## Brief
The data shown below should all be retyped exactly.

## Record set
Inductive fifo_trace (p : policy) (mem : Prop)
    : list message -> list message -> list qop -> list qreply -> list message -> list message -> Prop :=
| fifo_done l F : fifo_trace p mem l F [] [] l F
| fifo_more l F c r l1 F1 cs rs l2 F2 :
    fifo_step p mem l F c r l1 F1 -> fifo_trace p mem l1 F1 cs rs l2 F2 ->
    fifo_trace p mem l F (c :: cs) (r :: rs) l2 F2.

(** The queue is consistent, and every reference is accounted for: those of the
    ring, those of the client and no others. *)
Definition client_ok (st : client) : Prop :=
  queue_ok (cl_q st) /\ holds (s_heap (cl_s st)) (contents (cl_q st) ++ cl_held st).

Lemma client_ok_qinv st l :
  qinv (cl_q st) l -> holds (s_heap (cl_s st)) (l ++ cl_held st) ->
  client_ok st /\ contents (cl_q st) = l.
Proof. intros Hq Hh. unfold client_ok. rewrite (qinv_contents _ _ Hq). eauto with bmq. Qed.

Lemma fifo_weaken p (mem mem' : Prop) l F c r l' F' :
  (mem' -> mem) -> fifo_step p mem l F c r l' F' -> fifo_step p mem' l F c r l' F'.
Proof.
  intros Hm Hs. destruct Hs; try (econstructor; by eauto).
  econstructor; [done|].
  match goal with H : enqueued _ _ _ _ _ _ _ |- _ => destruct H end; econstructor; eauto.
Qed.

Lemma fifo_trace_weaken p (mem mem' : Prop) l F cs rs l' F' :
  (mem' -> mem) -> fifo_trace p mem l F cs rs l' F' -> fifo_trace p mem' l F cs rs l' F'.
Proof. intros Hm. induction 1; econstructor; eauto using fifo_weaken. Qed.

## Answer
Inductive fifo_trace (p : policy) (mem : Prop)
    : list message -> list message -> list qop -> list qreply -> list message -> list message -> Prop :=
| fifo_done l F : fifo_trace p mem l F [] [] l F
| fifo_more l F c r l1 F1 cs rs l2 F2 :
    fifo_step p mem l F c r l1 F1 -> fifo_trace p mem l1 F1 cs rs l2 F2 ->
    fifo_trace p mem l F (c :: cs) (r :: rs) l2 F2.

(** The queue is consistent, and every reference is accounted for: those of the
    ring, those of the client and no others. *)
Definition client_ok (st : client) : Prop :=
  queue_ok (cl_q st) /\ holds (s_heap (cl_s st)) (contents (cl_q st) ++ cl_held st).

Lemma client_ok_qinv st l :
  qinv (cl_q st) l -> holds (s_heap (cl_s st)) (l ++ cl_held st) ->
  client_ok st /\ contents (cl_q st) = l.
Proof. intros Hq Hh. unfold client_ok. rewrite (qinv_contents _ _ Hq). eauto with bmq. Qed.

Lemma fifo_weaken p (mem mem' : Prop) l F c r l' F' :
  (mem' -> mem) -> fifo_step p mem l F c r l' F' -> fifo_step p mem' l F c r l' F'.
Proof.
  intros Hm Hs. destruct Hs; try (econstructor; by eauto).
  econstructor; [done|].
  match goal with H : enqueued _ _ _ _ _ _ _ |- _ => destruct H end; econstructor; eauto.
Qed.

Lemma fifo_trace_weaken p (mem mem' : Prop) l F cs rs l' F' :
  (mem' -> mem) -> fifo_trace p mem l F cs rs l' F' -> fifo_trace p mem' l F cs rs l' F'.
Proof. intros Hm. induction 1; econstructor; eauto using fifo_weaken. Qed.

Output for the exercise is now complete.